Inductive NetEvent : Type :=
| Posted (url : string) (payload : Clients.ChatPayload)
| ChatSent (model_name : string) (history : list Clients.Turn) (message : string)
| ContentAsked (model_name prompt : string)
| ClockRead.

(** A network that records what it is asked and answers from a script *)
Definition scripted (posted : Outcome Clients.HttpReply) (cloud : Outcome string)
    : Clients.Transport := {|
  Clients.Net := list NetEvent;
  Clients.post_json url payload n := (posted, n ++ [Posted url payload]);
  Clients.chat_send model_name history message n :=
    (cloud, n ++ [ChatSent model_name history message]);
  Clients.generate_content model_name prompt n :=
    (cloud, n ++ [ContentAsked model_name prompt]);
  Clients.net_clock n := (Scripted.midnight, n ++ [ClockRead]);
|}.

(** Ollama answers 503 with the body [overloaded] *)
Definition overloaded : Clients.Transport :=
  scripted (Returned {| Clients.reply_status := 503;
                        Clients.reply_text := Returned "overloaded";
                        Clients.reply_content := Raised "no body was parsed" |})
           (Returned "cloud answer").

(** The engine over that network, under the default settings *)
Definition overloaded_world : Outside :=
  @Clients.over_transport overloaded Config.defaults.

(** An agent over that network whose user has one stored entry *)
Definition greeted : @Core.Agent overloaded_world :=
  fst (@Core._add_to_history overloaded_world
         (@Scripted.agent overloaded_world (Scripted.both_adapters [] 500) 20 [])
         "alice" "user" "one" (@Scripted.start overloaded_world ([], []))).

End Wires.

(** ** Readings of the adapters *)

Module ClientReading.
Section Gemini.
Context `{Clients.Transport}.

(** The state after the request was logged *)
Definition requested (model_name : string) (w : Clients.Wire) : Clients.Wire :=
  Clients.wire_log DEBUG ("Gemini request: " +:+ model_name) w.

(** What [GeminiClient.generate] makes of the outcome of its one call to
    the API, [w] being the state after the request was logged: an answer is
    returned, an exception is logged and raised again *)
Definition finish (w : Clients.Wire) (call : Outcome string * Clients.Net)
    : Outcome string * Clients.Wire :=
  match call with
  | (Returned answer, n) => (Returned answer, (n, snd w))
  | (Raised x, n) =>
      (Raised x, Clients.wire_log ERROR ("Gemini generation error: " +:+ x) (n, snd w))
  end.

(** The prompt of a conversation that has no history *)
Definition first_prompt (message : string) : string :=
  Clients._build_system_prompt +:+ Core.nl +:+ Core.nl +:+ "User: " +:+ message.

End Gemini.
End ClientReading.

(** * Properties *)

(** ** Running the monad *)

Section MonadFacts.
Context `{Outside}.

Lemma env_eta (e : Env) : {| world := world e; logs := logs e |} = e.
Proof. destruct e; reflexivity. Qed.

Lemma logged_nil e : logged e [] = e.
Proof. unfold logged. rewrite app_nil_r. apply env_eta. Qed.

Lemma logged_logged e r1 r2 : logged (logged e r1) r2 = logged e (r1 ++ r2).
Proof. unfold logged; simpl. now rewrite app_assoc. Qed.

Lemma logger_run lvl msg e : logger lvl msg e = (tt, logged e [(lvl, msg)]).
Proof. reflexivity. Qed.

Lemma world_logged e r : world (logged e r) = world e.
Proof. reflexivity. Qed.

End MonadFacts.

(** ** Facts about Python strings *)




(** ** The router *)

Section RouterFacts.
Context `{Outside}.

Lemma sum_from (l : list Z) (a : Z) : fold_left Z.add l a = a + fold_left Z.add l 0.
Proof.
  revert a; induction l as [|x l IH]; intros a; simpl; [lia|].
  rewrite (IH (a + x)), (IH (0 + x)). lia.
Qed.

Lemma sum_context (context : list Message) :
  Router.sum (map (fun msg : Message =>
      Z.of_nat (length (PyStr.split (default EmptyString (msg !! "content")))))
    context) = Spec.context_word_count context.
Proof.
  unfold Router.sum.
  induction context as [|msg l IH]; simpl; [reflexivity|].
  rewrite sum_from, IH. reflexivity.
Qed.

Lemma count_cons {A} (p : A -> bool) x l :
  Spec.count p (x :: l) = (if p x then 1 else 0) + Spec.count p l.
Proof. unfold Spec.count; simpl. destruct (p x); simpl length; lia. Qed.

Lemma count_nonneg {A} (p : A -> bool) l : 0 <= Spec.count p l.
Proof. unfold Spec.count. lia. Qed.

Lemma context_word_count_nonneg l : 0 <= Spec.context_word_count l.
Proof. induction l; simpl; unfold Spec.word_count in *; lia. Qed.

(** The keyword loop adds 200 per keyword found and logs each one. *)
Lemma keyword_loop (message_lower : string) keywords (score : Z) (e : Env) :
  for_fold (fun score keyword =>
      if PyStr.contains keyword message_lower
      then let* _ := logger DEBUG ("Trigger keyword found: '" +:+ keyword +:+ "'") in
           ret (score + 200)
      else ret score) keywords score e
  = (score + 200 * Spec.count (fun k => PyStr.contains k message_lower) keywords,
     logged e (map (fun k => (DEBUG, "Trigger keyword found: '" +:+ k +:+ "'"))
                 (List.filter (fun k => PyStr.contains k message_lower) keywords))).
Proof.
  revert score e; induction keywords as [|k l IH]; intros score e; simpl.
  - unfold ret. rewrite logged_nil. f_equal. unfold Spec.count; simpl; lia.
  - rewrite count_cons. unfold bind at 1.
    destruct (PyStr.contains k message_lower); simpl.
    + unfold bind, ret, logger; simpl. rewrite IH.
      f_equal; [lia|]. unfold logged; simpl. now rewrite <- app_assoc.
    + unfold ret. rewrite IH. f_equal; lia.
Qed.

▸ Exercise brief
Quote all of the entries verbatim.

▸ Response to the exercise
Inductive NetEvent : Type :=
| Posted (url : string) (payload : Clients.ChatPayload)
| ChatSent (model_name : string) (history : list Clients.Turn) (message : string)
| ContentAsked (model_name prompt : string)
| ClockRead.

(** A network that records what it is asked and answers from a script *)
Definition scripted (posted : Outcome Clients.HttpReply) (cloud : Outcome string)
    : Clients.Transport := {|
  Clients.Net := list NetEvent;
  Clients.post_json url payload n := (posted, n ++ [Posted url payload]);
  Clients.chat_send model_name history message n :=
    (cloud, n ++ [ChatSent model_name history message]);
  Clients.generate_content model_name prompt n :=
    (cloud, n ++ [ContentAsked model_name prompt]);
  Clients.net_clock n := (Scripted.midnight, n ++ [ClockRead]);
|}.

(** Ollama answers 503 with the body [overloaded] *)
Definition overloaded : Clients.Transport :=
  scripted (Returned {| Clients.reply_status := 503;
                        Clients.reply_text := Returned "overloaded";
                        Clients.reply_content := Raised "no body was parsed" |})
           (Returned "cloud answer").

(** The engine over that network, under the default settings *)
Definition overloaded_world : Outside :=
  @Clients.over_transport overloaded Config.defaults.

(** An agent over that network whose user has one stored entry *)
Definition greeted : @Core.Agent overloaded_world :=
  fst (@Core._add_to_history overloaded_world
         (@Scripted.agent overloaded_world (Scripted.both_adapters [] 500) 20 [])
         "alice" "user" "one" (@Scripted.start overloaded_world ([], []))).

End Wires.

(** ** Readings of the adapters *)

Module ClientReading.
Section Gemini.
Context `{Clients.Transport}.

(** The state after the request was logged *)
Definition requested (model_name : string) (w : Clients.Wire) : Clients.Wire :=
  Clients.wire_log DEBUG ("Gemini request: " +:+ model_name) w.

(** What [GeminiClient.generate] makes of the outcome of its one call to
    the API, [w] being the state after the request was logged: an answer is
    returned, an exception is logged and raised again *)
Definition finish (w : Clients.Wire) (call : Outcome string * Clients.Net)
    : Outcome string * Clients.Wire :=
  match call with
  | (Returned answer, n) => (Returned answer, (n, snd w))
  | (Raised x, n) =>
      (Raised x, Clients.wire_log ERROR ("Gemini generation error: " +:+ x) (n, snd w))
  end.

(** The prompt of a conversation that has no history *)
Definition first_prompt (message : string) : string :=
  Clients._build_system_prompt +:+ Core.nl +:+ Core.nl +:+ "User: " +:+ message.

End Gemini.
End ClientReading.

(** * Properties *)

(** ** Running the monad *)

Section MonadFacts.
Context `{Outside}.

Lemma env_eta (e : Env) : {| world := world e; logs := logs e |} = e.
Proof. destruct e; reflexivity. Qed.

Lemma logged_nil e : logged e [] = e.
Proof. unfold logged. rewrite app_nil_r. apply env_eta. Qed.

Lemma logged_logged e r1 r2 : logged (logged e r1) r2 = logged e (r1 ++ r2).
Proof. unfold logged; simpl. now rewrite app_assoc. Qed.

Lemma logger_run lvl msg e : logger lvl msg e = (tt, logged e [(lvl, msg)]).
Proof. reflexivity. Qed.

Lemma world_logged e r : world (logged e r) = world e.
Proof. reflexivity. Qed.

End MonadFacts.

(** ** Facts about Python strings *)




(** ** The router *)

Section RouterFacts.
Context `{Outside}.

Lemma sum_from (l : list Z) (a : Z) : fold_left Z.add l a = a + fold_left Z.add l 0.
Proof.
  revert a; induction l as [|x l IH]; intros a; simpl; [lia|].
  rewrite (IH (a + x)), (IH (0 + x)). lia.
Qed.

Lemma sum_context (context : list Message) :
  Router.sum (map (fun msg : Message =>
      Z.of_nat (length (PyStr.split (default EmptyString (msg !! "content")))))
    context) = Spec.context_word_count context.
Proof.
  unfold Router.sum.
  induction context as [|msg l IH]; simpl; [reflexivity|].
  rewrite sum_from, IH. reflexivity.
Qed.

Lemma count_cons {A} (p : A -> bool) x l :
  Spec.count p (x :: l) = (if p x then 1 else 0) + Spec.count p l.
Proof. unfold Spec.count; simpl. destruct (p x); simpl length; lia. Qed.

Lemma count_nonneg {A} (p : A -> bool) l : 0 <= Spec.count p l.
Proof. unfold Spec.count. lia. Qed.

Lemma context_word_count_nonneg l : 0 <= Spec.context_word_count l.
Proof. induction l; simpl; unfold Spec.word_count in *; lia. Qed.

(** The keyword loop adds 200 per keyword found and logs each one. *)
Lemma keyword_loop (message_lower : string) keywords (score : Z) (e : Env) :
  for_fold (fun score keyword =>
      if PyStr.contains keyword message_lower
      then let* _ := logger DEBUG ("Trigger keyword found: '" +:+ keyword +:+ "'") in
           ret (score + 200)
      else ret score) keywords score e
  = (score + 200 * Spec.count (fun k => PyStr.contains k message_lower) keywords,
     logged e (map (fun k => (DEBUG, "Trigger keyword found: '" +:+ k +:+ "'"))
                 (List.filter (fun k => PyStr.contains k message_lower) keywords))).
Proof.
  revert score e; induction keywords as [|k l IH]; intros score e; simpl.
  - unfold ret. rewrite logged_nil. f_equal. unfold Spec.count; simpl; lia.
  - rewrite count_cons. unfold bind at 1.
    destruct (PyStr.contains k message_lower); simpl.
    + unfold bind, ret, logger; simpl. rewrite IH.
      f_equal; [lia|]. unfold logged; simpl. now rewrite <- app_assoc.
    + unfold ret. rewrite IH. f_equal; lia.
Qed.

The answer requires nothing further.